Task requirements
The expected answer is a bare count of the lines in the data below that contain "never".

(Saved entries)
※ ※ ※

(** The symbols [ppf] finds are those whose intervals hold the values. *)
Lemma ppf_lanes prec tables (scaled : list (list Z)) :
  0 <= prec <= 31 ->
  Forall2 (fun t row => length t = S (length row) /\ stat_table prec t)
    tables scaled ->
  forall cf starts uppers,
    Forall (fun c => 0 <= c < 2 ^ prec) cf -> length cf = length tables ->
    _cdf_from_cumulative_buckets tables
      (zip_with (fun bucket c => np_searchsorted_right bucket c - 1) tables cf)
    = Ok starts ->
    _cdf_from_cumulative_buckets tables
      (Z.succ <$> zip_with (fun bucket c => np_searchsorted_right bucket c - 1)
                    tables cf)
    = Ok uppers ->
    Forall3 (fun a f c => a <= c < a + f) starts
      (zip_with (fun u l => uint64 (u - l)) uppers starts) cf.
Proof.
  intros Hp Ht.
  induction Ht as [|t row tables scaled [Hl Hst] Ht IH];
    intros cf starts uppers Hcf Hlen E1 E2.
  - destruct cf; [|done]. injection E1 as <-. injection E2 as <-. constructor.
  - destruct cf as [|c cf]; [done|].
    apply Forall_cons in Hcf as [Hc Hcf]. simpl in Hlen.
    cbn [zip_with fmap list_fmap] in E1, E2.
    pose proof Hst as (Hh & Hla & Hd & Hsum).
    destruct (table_bracket t 0 (2 ^ prec) c Hh Hla Hc)
      as (i & a & b & Hi & Hj & Hab).
    rewrite (searchsorted_bucket t i a b c (diff_pos_sorted t Hd) Hi Hj Hab)
      in E1, E2.
    rewrite cdf_from_buckets_cons in E1, E2
      by (rewrite ?length_fmap, length_zip_with; lia).
    rewrite (np_getitem_nat t i a Hi) in E1.
    rewrite <- Nat2Z.inj_succ, (np_getitem_nat t (S i) b Hj) in E2.
    rewrite bind_Ok in E1, E2.
    destruct (_cdf_from_cumulative_buckets tables (zip_with _ tables cf))
      as [starts'| |] eqn:F1; simpl in E1; try done.
    destruct (_cdf_from_cumulative_buckets tables (Z.succ <$> _))
      as [uppers'| |] eqn:F2; simpl in E2; try done.
    injection E1 as <-. injection E2 as <-. cbn [zip_with].
    pose proof (table_bounds prec t _ a Hst Hi).
    pose proof (table_bounds prec t _ b Hst Hj).
    assert (2 ^ prec < 2 ^ 64) by (apply Z.pow_lt_mono_r; lia).
    constructor; [rewrite uint64_small; lia|].
    apply IH; [done|lia|done..].
Qed.

Section Categorical_facts.
Context {tail : Type} {V : Vrans tail} {L : VransLaws tail}.

Lemma categorical_statfuns prec tables scaled :
  0 <= prec <= 31 ->
  Forall2 (fun t row => length t = S (length row) /\ stat_table prec t)
    tables scaled ->
  statfuns_return (length scaled)
    (_cdf_to_enc_statfun (_cdf_from_cumulative_buckets tables))
    (_ppf_from_cumulative_buckets tables) (scalar prec) (categorical_dom scaled).
Proof.
  intros Hp Ht s Hs.
  destruct (categorical_lanes prec tables scaled s Hp Ht Hs)
    as (starts & uppers & E1 & E2 & L1 & L2 & Hi & Hdec).
  pose proof (Forall2_length _ _ _ Ht) as Hlt.
  pose proof (Forall2_length _ _ _ Hs) as Hls.
  exists (array starts), (array (zip_with (fun u l => uint64 (u - l)) uppers starts)).
  unfold _cdf_to_enc_statfun. rewrite E1, E2. split; [done|]. split.
  - unfold intervals_ok. simpl. rewrite length_zip_with, <- Hlt.
    repeat split; [lia..|done].
  - intros cf Hcf. unfold in_intervals in Hcf. simpl in Hcf.
    unfold _ppf_from_cumulative_buckets. rewrite (Hdec cf Hcf).
    rewrite bool_decide_eq_true_2 by lia. done.
Qed.

(** X1.  A [Categorical] codec at a precision of at most 31 bits, built
    from rows of non-negative scaled probabilities, codes every vector of
    bucket indices (one per row, each inside its row): [push] returns a
    well-formed message and [pop] of it returns the message and the
    symbols pushed. *)
Theorem Categorical_roundtrip (scaled : list (list Z)) (prec : Z)
    (c : codec (Message tail) (list Z)) :
  0 <= prec <= 31 -> Forall scaled_row scaled ->
  Categorical scaled prec = Ok c ->
  roundtrip (wf_message (length scaled)) (categorical_dom scaled) c.
Proof.
  intros Hp Hrows Hc. unfold Categorical in Hc.
  destruct (_cumulative_buckets_from_probs_rows scaled prec) as [tables| |]
    eqn:Htab; simpl in Hc; try done.
  injection Hc as <-.
  apply roundtrip_NonUniform_raising, categorical_statfuns; [done|].
  eapply cumulative_buckets_tables; [|done..]. lia.
Qed.

(** X2.  Decoding with a [Categorical] codec never trips the assertion
    and never leaves the table: whenever [pop] returns on a well-formed
    message, every decoded symbol is the index of a bucket of its row,
    and pushing the symbols back gives the message popped from. *)
Theorem Categorical_pop_push (scaled : list (list Z)) (prec : Z)
    (c : codec (Message tail) (list Z)) :
  0 <= prec <= 31 -> Forall scaled_row scaled ->
  Categorical scaled prec = Ok c ->
  pop_push (wf_message (length scaled)) (categorical_dom scaled) c
  /\ forall m, wf_message (length scaled) m ->
       (exists m' s, c.2 m = Ok (m', s)) \/ c.2 m = Raise StackExhausted.
Proof.
  intros Hp Hrows Hc. unfold Categorical in Hc.
  destruct (_cumulative_buckets_from_probs_rows scaled prec) as [tables| |]
    eqn:Htab; simpl in Hc; try done.
  injection Hc as <-.
  assert (Forall2 (fun t row => length t = S (length row) /\ stat_table prec t)
            tables scaled) as Ht.
  { eapply cumulative_buckets_tables; [|done..]. lia. }
  pose proof (categorical_statfuns prec tables scaled Hp Ht) as Hstat.
  assert (Forall (fun p => 0 <= p <= 31) (lanes (length scaled) (scalar prec)))
    as Hps by (simpl; by apply Forall_replicate).
  split.
  - apply pop_push_NonUniform_raising; [done|done|].
    intros cf s start freq Hcf Hdec Henc Hin.
    apply Forall2_replicate_inv in Hcf as [Hlen Hcf].
    pose proof (ppf_in_dom prec tables scaled cf s Ht Hcf Hdec) as Hdom.
    split; [done|].
    destruct (Hstat s Hdom) as (start' & freq' & Henc' & Hi & _).
    rewrite Henc in Henc'. by injection Henc' as <- <-.
  - intros m Hm. cbn [snd NonUniform_raising].
    destruct (vrans_pop m (scalar prec)) as [cf finish] eqn:Hvp.
    destruct (pop_then_push _ m (scalar prec) cf finish Hm I Hps Hvp)
      as [Hcf _].
    apply Forall2_replicate_inv in Hcf as [Hlen Hcf].
    pose proof (Forall2_length _ _ _ Ht) as Hlt.
    destruct (_ppf_from_cumulative_buckets tables cf) as [s| |] eqn:Hdec;
      [|unfold _ppf_from_cumulative_buckets in Hdec;
        rewrite bool_decide_eq_true_2 in Hdec
          by (rewrite length_zip_with; lia); done..].
    pose proof (ppf_in_dom prec tables scaled cf s Ht Hcf Hdec) as Hdom.
    destruct (Hstat s Hdom) as (start & freq & Henc & Hi & _).
    rewrite bind_Ok, Henc, bind_Ok.
    assert (in_intervals (length scaled) start freq cf) as Hin.
    { unfold _ppf_from_cumulative_buckets in Hdec.
      case_bool_decide; [|done]. injection Hdec as <-.
      unfold _cdf_to_enc_statfun in Henc.
      destruct (_cdf_from_cumulative_buckets tables (zip_with _ tables cf))
        as [starts| |] eqn:F1; simpl in Henc; try done.
      destruct (_cdf_from_cumulative_buckets tables (Z.succ <$> _))
        as [uppers| |] eqn:F2; simpl in Henc; try done.
      injection Henc as <- <-. unfold in_intervals. simpl.
      eapply ppf_lanes; [done|done|done|lia|done..]. }
    rewrite (in_intervals_checks _ _ _ _ _ Hi Hin).
    destruct (finish start freq) as [m'|]; [left; by eexists _, _|by right].
Qed.

End Categorical_facts.

Lemma Categorical_roundtrip_witness :
  let scaled := [[100; 0; 100; 56]; [1; 1; 1; 253]] in
  let tables := [[0; 99; 100; 200; 256]; [0; 1; 2; 3; 256]] in
  roundtrip (wf_message 2) (categorical_dom scaled)
    (NonUniform_raising (tail := list Z)
       (_cdf_to_enc_statfun (_cdf_from_cumulative_buckets tables))
       (_ppf_from_cumulative_buckets tables) (scalar 8)).
Proof.
  apply (Categorical_roundtrip (L := reference_laws)
           [[100; 0; 100; 56]; [1; 1; 1; 253]] 8).
  - lia.
  - repeat constructor; vm_compute; congruence.
  - reflexivity.
Defined.

Lemma Categorical_pop_push_witness :
  let scaled := [[100; 0; 100; 56]; [1; 1; 1; 253]] in
  let tables := [[0; 99; 100; 200; 256]; [0; 1; 2; 3; 256]] in
  let c := NonUniform_raising (tail := list Z)
             (_cdf_to_enc_statfun (_cdf_from_cumulative_buckets tables))
             (_ppf_from_cumulative_buckets tables) (scalar 8) in
  pop_push (wf_message 2) (categorical_dom scaled) c
  /\ forall m, wf_message 2 m ->
       (exists m' s, c.2 m = Ok (m', s)) \/ c.2 m = Raise StackExhausted.
Proof.
  apply (Categorical_pop_push (L := reference_laws)
           [[100; 0; 100; 56]; [1; 1; 1; 253]] 8).
  - lia.
  - repeat constructor; vm_compute; congruence.
  - reflexivity.
Defined.

(** Two lanes coded with their tables on the reference primitive. *)
Example Categorical_scenario :
  let m : Message (list Z) := ([2 ^ 31 + 5; 2 ^ 40 + 3], [7]) in
  (Categorical [[100; 0; 100; 56]; [1; 1; 1; 253]] 8 ≫= fun c =>
   c.1 m [1; 3] ≫= c.2) = Ok (m, [1; 3])
  /\ (Categorical [[100; 0; 100; 56]; [1; 1; 1; 253]] 8 ≫= fun c => c.2 m)
     = Ok (([3566850926352269319; 1086626725888], []), [0; 3]).
Proof. split; vm_compute; reflexivity. Qed.

(** *** Symbols outside the table *)

Lemma np_cumsum_int64_length acc l : length (np_cumsum_int64 acc l) = length l.
Proof. revert acc. induction l as [|x l IH]; intros acc; simpl; [done|]. by rewrite IH. Qed.

Lemma cumulative_buckets_length scaled precision t :
  _cumulative_buckets_from_probs scaled precision = Ok t ->
  length t = S (length scaled).
Proof.
  unfold _cumulative_buckets_from_probs.
  destruct (np_argmax _) as [i|]; simpl; [|done].
  destruct (_ <=? 0); [done|]. intros [= <-].
  cbn [length]. f_equal.
  change (list_fmap Z Z ?f ?l) with (f <$> l).
  by rewrite length_fmap, np_cumsum_int64_length, length_insert, length_fmap.
Qed.

Lemma cumulative_buckets_lengths scaled precision tables :
  _cumulative_buckets_from_probs_rows scaled precision = Ok tables ->
  Forall2 (fun t row => length t = S (length row)) tables scaled.
Proof.
  unfold _cumulative_buckets_from_probs_rows. revert tables.
  induction scaled as [|row rows IH]; intros tables Hrun.
  - injection Hrun as <-. constructor.
  - cbn [mapM] in Hrun.
    destruct (_cumulative_buckets_from_probs row precision) as [t| |] eqn:Hrow;
      simpl in Hrun; try done.
    destruct (mapM _ rows) as [ts| |] eqn:Hrest; simpl in Hrun; try done.
    injection Hrun as <-.
    constructor; [by eapply cumulative_buckets_length|by apply IH].
Qed.

Lemma np_getitem_outcome t x :
  (- Z.of_nat (length t) <= x < Z.of_nat (length t)
   /\ exists v, np_getitem t x = Ok v)
  \/ (~ - Z.of_nat (length t) <= x < Z.of_nat (length t)
      /\ np_getitem t x = Raise IndexError).
Proof.
  unfold np_getitem.
  destruct (Z.leb_spec 0 x); destruct (Z.ltb_spec x (Z.of_nat (length t)));
    destruct (Z.leb_spec (- Z.of_nat (length t)) x); destruct (Z.ltb_spec x 0);
    simpl; try lia; try (right; split; [lia|done]); left; (split; [lia|]).
  - destruct (lookup_lt_is_Some_2 t (Z.to_nat x)) as [v ->]; [lia|]. by eexists.
  - destruct (lookup_lt_is_Some_2 t (Z.to_nat (Z.of_nat (length t) + x)))
      as [v ->]; [lia|]. by eexists.
Qed.

Lemma cdf_from_buckets_outcome tables s :
  length tables = length s ->
  (Forall2 (fun t x => - Z.of_nat (length t) <= x < Z.of_nat (length t)) tables s
   /\ exists vals, _cdf_from_cumulative_buckets tables s = Ok vals)
  \/ (~ Forall2 (fun t x => - Z.of_nat (length t) <= x < Z.of_nat (length t))
          tables s
      /\ _cdf_from_cumulative_buckets tables s = Raise IndexError).
Proof.
  revert s. induction tables as [|t tables IH]; intros [|x s] Hlen; try done.
  - left. split; [constructor|by eexists].
  - injection Hlen as Hlen. rewrite cdf_from_buckets_cons by done.
    destruct (np_getitem_outcome t x) as [[Hx [v ->]]|[Hx ->]].
    + destruct (IH s Hlen) as [[Hs [vals ->]]|[Hs ->]].
      * left. split; [by constructor|by eexists].
      * right. split; [|done]. intros H. by apply Forall2_cons_1 in H as [_ H].
    + right. split; [|done]. intros H. by apply Forall2_cons_1 in H as [H _].
Qed.

Section Categorical_errors.
Context {tail : Type} {V : Vrans tail}.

※ ※ ※

Exercise output
2